First, let’s take a look at where things stand these days on Hong Kong’s stock market.
We all basically briefly celebrated the news of a measure of political and financial stability coming to Greece, with Hong Kong being a bit more upbeat than its neighbors after the news from Southern Europe.
Following the victory of the pro-bailout party, the likelihood of Greece’s 11 million inhabitants pulling out of the European Union has been significantly reduced.
That gave a palpable shot of confidence to the arm of the investing community, and that is after all one of the core requirements for a healthy retail market.
It must be remembered that the vast bulk of products on offer in the retail sector can be considered “discretionary spending items.”
Therefore, when market sentiment is buoyant, consumers spend more on non-essentials.
Likewise, when shoppers open their billfolds wider for soda, shoes and shampoo, the listed firms holding the brand umbrella over these wares tend to flourish.
Therefore, perhaps more than any other sector, retail is joined at the hip with the general confidence of the population in the direction the domestic economy (or Greece’s) is trending.

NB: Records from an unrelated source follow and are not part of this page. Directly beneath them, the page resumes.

(* ===== verification/Calendar.v ===== *)
(** * The calendar: gmtime(3), timegm(3), strftime(3), strptime(3)

    What the commands MDTM and MFMT (cmd/rfc/commands.cpp) use of the standard
    library: broken-down time in UTC, and its text YYYYMMDDhhmmss. *)

From stdpp Require Import prelude.
From S2P Require Import Prelude CxxString Numbers.
Local Open Scope Z_scope.
Local Open Scope list_scope.

(** [struct tm], with the year and the month as they are written *)
Record tm := MkTm { year : Z; month : Z; day : Z; hour : Z; minute : Z; second : Z }.

Definition leap (y : Z) : bool := (y mod 4 =? 0) && (negb (y mod 100 =? 0) || (y mod 400 =? 0)).

(** The days of the years before [y], and of the months before [m] *)
Definition days_before_year (y : Z) : Z := let y := y - 1 in 365 * y + y / 4 - y / 100 + y / 400.

Definition month_days (y : Z) : list Z := [31; if leap y then 29 else 28; 31; 30; 31; 30; 31; 31; 30; 31; 30; 31].

Definition sum (l : list Z) : Z := foldr Z.add 0 l.
Definition days_before_month (y m : Z) : Z := sum (take (Z.to_nat (m - 1)) (month_days y)).

(** 1 January 1970 *)
Definition epoch : Z := days_before_year 1970.

Definition timegm (t : tm) : Z :=
  (days_before_year (year t) + days_before_month (year t) (month t) + (day t - 1) - epoch) * 86400
  + hour t * 3600 + minute t * 60 + second t.

(** The year of a day: an estimate that is at most one off *)
Definition year_of (n : Z) : Z :=
  let y := 400 * n / 146097 + 1 in
  if n <? days_before_year y then y - 1 else if days_before_year (y + 1) <=? n then y + 1 else y.

(** The month and the day in it, of a day of the year *)
Fixpoint month_of (ms : list Z) (m n : Z) : Z * Z :=
  match ms with
  | [] => (m, n + 1)
  | d :: ms => if n <? d then (m, n + 1) else month_of ms (m + 1) (n - d)
  end.

Definition gmtime (t : Z) : tm :=
  let n := t / 86400 + epoch in
  let s := t mod 86400 in
  let y := year_of n in
  let '(m, d) := month_of (month_days y) 1 (n - days_before_year y) in
  MkTm y m d (s / 3600) (s / 60 mod 60) (s mod 60).

(** ** Text *)

Definition two_digits (n : Z) : str := [digit (n / 10); digit (n mod 10)].

(** [strftime] with "%Y%m%d%H%M%S" *)
Definition strftime (t : tm) : str :=
  to_string (year t) ++ two_digits (month t) ++ two_digits (day t) ++ two_digits (hour t)
  ++ two_digits (minute t) ++ two_digits (second t).

(** A number of [strptime]: after spaces, at most [n] digits, as long as the value
    does not exceed [hi]; glibc counts digits only while the value fits. *)
Fixpoint more_digits (n : nat) (hi v : Z) (s : str) : Z * str :=
  match n, s with
  | S n, c :: s' =>
      if isdigit c && (10 * v <=? hi) then more_digits n hi (10 * v + (code c - 48)) s' else (v, s)
  | _, _ => (v, s)
  end.

Definition get_number (lo hi : Z) (n : nat) (s : str) : option (Z * str) :=
  match drop_spaces s with
  | c :: s' =>
      if isdigit c then
        let '(v, s) := more_digits (n - 1) hi (code c - 48) s' in
        if (lo <=? v) && (v <=? hi) then Some (v, s) else None
      else None
  | [] => None
  end.

(** [strptime] with "%Y%m%d%H%M%S"; what follows the text is not looked at. *)
Definition strptime (s : str) : option tm :=
  match get_number 0 9999 4 s with
  | None => None
  | Some (y, s) =>
  match get_number 1 12 2 s with
  | None => None
  | Some (mo, s) =>
  match get_number 1 31 2 s with
  | None => None
  | Some (d, s) =>
  match get_number 0 23 2 s with
  | None => None
  | Some (h, s) =>
  match get_number 0 59 2 s with
  | None => None
  | Some (mi, s) =>
  match get_number 0 61 2 s with
  | None => None
  | Some (se, s) => Some (MkTm y mo d h mi se)
  end end end end end end.

(** ** A date is found again *)

(** Linear arithmetic with quotients and remainders *)
Ltac div_lia := Z.to_euclidean_division_equations; lia.

Definition valid_tm (t : tm) : Prop :=
  1 ≤ month t ≤ 12 ∧ 1 ≤ day t ≤ nth (Z.to_nat (month t - 1)) (month_days (year t)) 0 ∧
  0 ≤ hour t < 24 ∧ 0 ≤ minute t < 60 ∧ 0 ≤ second t < 60.

Lemma days_before_next y : days_before_year (y + 1) = days_before_year y + sum (month_days y).
Proof.
  unfold days_before_year, month_days, leap, sum. cbn [foldr].
  destruct (Z.eqb_spec (y mod 4) 0), (Z.eqb_spec (y mod 100) 0), (Z.eqb_spec (y mod 400) 0); cbn [andb negb orb];
    div_lia.
Qed.

Lemma days_before_year_mono y z : y < z → days_before_year (y + 1) ≤ days_before_year z.
Proof. unfold days_before_year. intros Hy. replace (y + 1 - 1) with y by lia. div_lia. Qed.

Lemma year_of_spec y n : days_before_year y ≤ n < days_before_year (y + 1) → year_of n = y.
Proof.
  intros Hn. unfold year_of. set (e := 400 * n / 146097 + 1).
  assert (He : y - 1 ≤ e ≤ y + 1).
  { subst e. unfold days_before_year in Hn. replace (y + 1 - 1) with y in Hn by lia. div_lia. }
  clearbody e. pose proof (days_before_year_mono (y - 1) y ltac:(lia)) as H1.
  assert (H2 : days_before_year (y - 1) ≤ days_before_year y) by (unfold days_before_year; div_lia).
  assert (e = y - 1 ∨ e = y ∨ e = y + 1) as [-> | [-> | ->]] by lia.
  - replace (y - 1 + 1) with y in * by lia. destruct (Z.ltb_spec n (days_before_year (y - 1))); [lia|].
    destruct (Z.leb_spec (days_before_year y) n); lia.
  - destruct (Z.ltb_spec n (days_before_year y)); [lia|].
    destruct (Z.leb_spec (days_before_year (y + 1)) n); lia.
  - destruct (Z.ltb_spec n (days_before_year (y + 1))); lia.
Qed.

Lemma month_of_spec ms m k d :
  (k < length ms)%nat → Forall (λ x, 0 ≤ x) ms → 0 ≤ d < nth k ms 0 →
  month_of ms m (sum (take k ms) + d) = (m + Z.of_nat k, d + 1).
Proof.
  revert m k. induction ms as [|x ms IH]; intros m k Hk Hms Hd; [cbn in Hk; lia|].
  apply Forall_cons in Hms as [Hx Hms]. destruct k as [|k]; cbn [take nth month_of] in *.
  - cbn [sum foldr]. rewrite Z.add_0_l, Z.add_0_r. destruct (Z.ltb_spec d x); [done|lia].
  - assert (Hs : ∀ l, Forall (λ x, 0 ≤ x) l → 0 ≤ sum l) by (induction 1; cbn; unfold sum in *; lia).
    specialize (Hs (take k ms) (Forall_take _ _ _ Hms)).
    change (sum (x :: firstn k ms)) with (x + sum (firstn k ms)).
    destruct (Z.ltb_spec (x + sum (firstn k ms) + d) x); [lia|].
    replace (x + sum (firstn k ms) + d - x) with (sum (firstn k ms) + d) by lia.
    rewrite IH by (done || cbn in Hk; lia). f_equal. lia.
Qed.

Lemma month_days_length y : length (month_days y) = 12%nat.
Proof. done. Qed.

Lemma month_days_pos y : Forall (λ x, 0 ≤ x) (month_days y).
Proof. unfold month_days. repeat constructor; try lia. destruct (leap y); lia. Qed.

(** The day of a valid date lies in its year. *)
Lemma sum_take_lt ms k d :
  (k < length ms)%nat → Forall (λ x, 0 ≤ x) ms → 0 ≤ d < nth k ms 0 → 0 ≤ sum (take k ms) + d < sum ms.
Proof.
  revert k. induction ms as [|x ms IH]; intros k Hk Hms Hd; [cbn in Hk; lia|].
  apply Forall_cons in Hms as [Hx Hms].
  assert (Hs : ∀ l, Forall (λ x, 0 ≤ x) l → 0 ≤ sum l) by (induction 1; cbn; unfold sum in *; lia).
  change (sum (x :: ms)) with (x + sum ms). destruct k as [|k]; cbn [take nth] in *.
  - cbn [sum foldr]. specialize (Hs ms Hms). lia.
  - change (sum (x :: firstn k ms)) with (x + sum (firstn k ms)).
    specialize (IH k ltac:(cbn in Hk; lia) Hms Hd). lia.
Qed.

Lemma gmtime_timegm t : valid_tm t → gmtime (timegm t) = t.
Proof.
  destruct t as [y m d h mi s]. intros (Hm & Hd & Hh & Hmi & Hs). cbn [year month day hour minute second] in *.
  unfold gmtime, timegm. cbn [year month day hour minute second]. unfold days_before_month.
  set (k := Z.to_nat (m - 1)) in *.
  assert (Hk : (k < length (month_days y))%nat) by (rewrite month_days_length; lia).
  pose proof (sum_take_lt (month_days y) k (d - 1) Hk (month_days_pos y) ltac:(lia)) as Hr.
  pose proof (month_of_spec (month_days y) 1 k (d - 1) Hk (month_days_pos y) ltac:(lia)) as Hmo.
  set (b := sum (take k (month_days y))) in *.
  set (n := days_before_year y + b + (d - 1) - epoch).
  assert (E1 : (n * 86400 + h * 3600 + mi * 60 + s) / 86400 = n) by div_lia.
  assert (E2 : (n * 86400 + h * 3600 + mi * 60 + s) mod 86400 = h * 3600 + mi * 60 + s) by div_lia.
  rewrite E1, E2. assert (Ey : year_of (n + epoch) = y).
  { apply year_of_spec. rewrite days_before_next. subst n. lia. }
  rewrite Ey. replace (n + epoch - days_before_year y) with (b + (d - 1)) by (subst n; lia).
  rewrite Hmo. f_equal; div_lia.
Qed.

(** ** A text is read back *)

Lemma digits_value_upper a ds :
  0 ≤ a → forallb isdigit ds = true → digits_value a ds < (a + 1) * 10 ^ Z.of_nat (length ds).
Proof.
  revert a. induction ds as [|c ds IH]; intros a Ha Hd; [cbn; lia|].
  cbn in Hd. apply andb_true_iff in Hd as [Hc%isdigit_code Hd].
  specialize (IH (10 * a + (code c - 48)) ltac:(lia) Hd). cbn [length].
  rewrite Nat2Z.inj_succ, Z.pow_succ_r by lia.
  change (digits_value a (c :: ds)) with (digits_value (10 * a + (code c - 48)) ds). nia.
Qed.

Lemma more_digits_spec hi v ds s :
  0 ≤ v → forallb isdigit ds = true → digits_value v ds ≤ hi →
  more_digits (length ds) hi v (ds ++ s) = (digits_value v ds, s).
Proof.
  revert v. induction ds as [|c ds IH]; intros v Hv Hd Hhi; [by destruct s|].
  cbn in Hd. apply andb_true_iff in Hd as [Hc Hd]. pose proof (isdigit_code c Hc).
  change (digits_value v (c :: ds)) with (digits_value (10 * v + (code c - 48)) ds) in *.
  pose proof (digits_value_lower (10 * v + (code c - 48)) ds ltac:(lia) Hd) as Hl.
  assert (1 ≤ 10 ^ Z.of_nat (length ds)) by (apply (Z.pow_le_mono_r 10 0); lia).
  cbn [length app more_digits]. rewrite Hc. destruct (Z.leb_spec (10 * v) hi); [|nia]. apply IH; [lia|done..].
Qed.

Lemma get_number_spec lo hi n ds s :
  ds ≠ [] → length ds = n → forallb isdigit ds = true → lo ≤ digits_value 0 ds ≤ hi →
  get_number lo hi n (ds ++ s) = Some (digits_value 0 ds, s).
Proof.
  intros Hne <- Hd Hr. destruct ds as [|c ds]; [done|]. destruct (digit_head c ds Hd) as (Hs & _).
  cbn in Hd. apply andb_true_iff in Hd as [Hc Hd]. pose proof (isdigit_code c Hc).
  change (digits_value 0 (c :: ds)) with (digits_value (code c - 48) ds) in *.
  unfold get_number. cbn [app drop_spaces]. rewrite Hs, Hc. cbn [length]. rewrite Nat.sub_succ, Nat.sub_0_r.
  rewrite more_digits_spec by (lia || done). cbv beta iota.
  destruct (Z.leb_spec lo (digits_value (code c - 48) ds)), (Z.leb_spec (digits_value (code c - 48) ds) hi); done || lia.
Qed.

Lemma two_digits_spec lo hi n s :
  0 ≤ n < 100 → lo ≤ n ≤ hi → get_number lo hi 2 (two_digits n ++ s) = Some (n, s).
Proof.
  intros Hn Hr. assert (H1 : 0 ≤ n / 10 < 10) by div_lia. assert (H2 : 0 ≤ n mod 10 < 10) by div_lia.
  assert (E : digits_value 0 (two_digits n) = n).
  { unfold digits_value, two_digits. cbn [foldl]. rewrite !code_digit by done. div_lia. }
  rewrite get_number_spec; [by rewrite E|done|done| |by rewrite E].
  unfold two_digits. cbn [forallb]. by rewrite !isdigit_digit.
Qed.

Lemma year_text y s : 1000 ≤ y ≤ 9999 → get_number 0 9999 4 (to_string y ++ s) = Some (y, s).
Proof.
  intros Hy. pose proof (to_string_length y 4 ltac:(lia) ltac:(lia)) as Hl.
  destruct (to_string_digits y ltac:(lia)) as (ds & E & Hne & Hd & Hv). rewrite E in *.
  pose proof (digits_value_upper 0 ds ltac:(lia) Hd) as Hu. rewrite Hv in Hu.
  assert (length ds = 4%nat).
  { destruct ds as [|? [|? [|? [|? [|? ?]]]]]; cbn in *; lia. }
  by rewrite get_number_spec; [rewrite Hv|done|done|done|rewrite Hv; lia].
Qed.

Lemma strptime_strftime t : valid_tm t → 1000 ≤ year t ≤ 9999 → strptime (strftime t) = Some t.
Proof.
  intros (Hm & Hd & Hh & Hmi & Hs) Hy. destruct t as [y m d h mi s]. cbn [year month day hour minute second] in *.
  assert (d ≤ 31).
  { unfold month_days in Hd. set (k := Z.to_nat (m - 1)) in *. assert (k < 12)%nat by lia. clearbody k.
    do 12 (destruct k as [|k]; [cbn in Hd; repeat case_match; lia|]). lia. }
  unfold strptime, strftime. cbn [year month day hour minute second].
  rewrite year_text by done. rewrite !two_digits_spec by lia.
  rewrite <- (app_nil_r (two_digits s)), two_digits_spec by lia. done.
Qed.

It’s likely that the lack of a sustained upside following the good news from Athens stemmed from the fact that investors likely asked themselves: “Okay, that’s fine. But what about Spain? Italy?”
These are fair enough questions and remain to be answered.
However, the apparent near-term accommodation in Greece is certainly a good start to rebuilding consumer confidence and hence retail sales.
That being said, most investors – and consumers – are not blindly optimistic about prospects nor are they prone to Pollyanna-esque purchasing behavior.
China’s biggest trading partner is the EU, which is why a relatively small country like Greece could make such waves when its financial system begins to take on water.
However, China’s biggest single country trading partner remains the US, and things could be a lot better there economically.
Industrial output in May fell by 0.1% from a month earlier, and the all-important University of Michigan consumer confidence survey came in at just 74.1, far below the anticipated level of 77.5.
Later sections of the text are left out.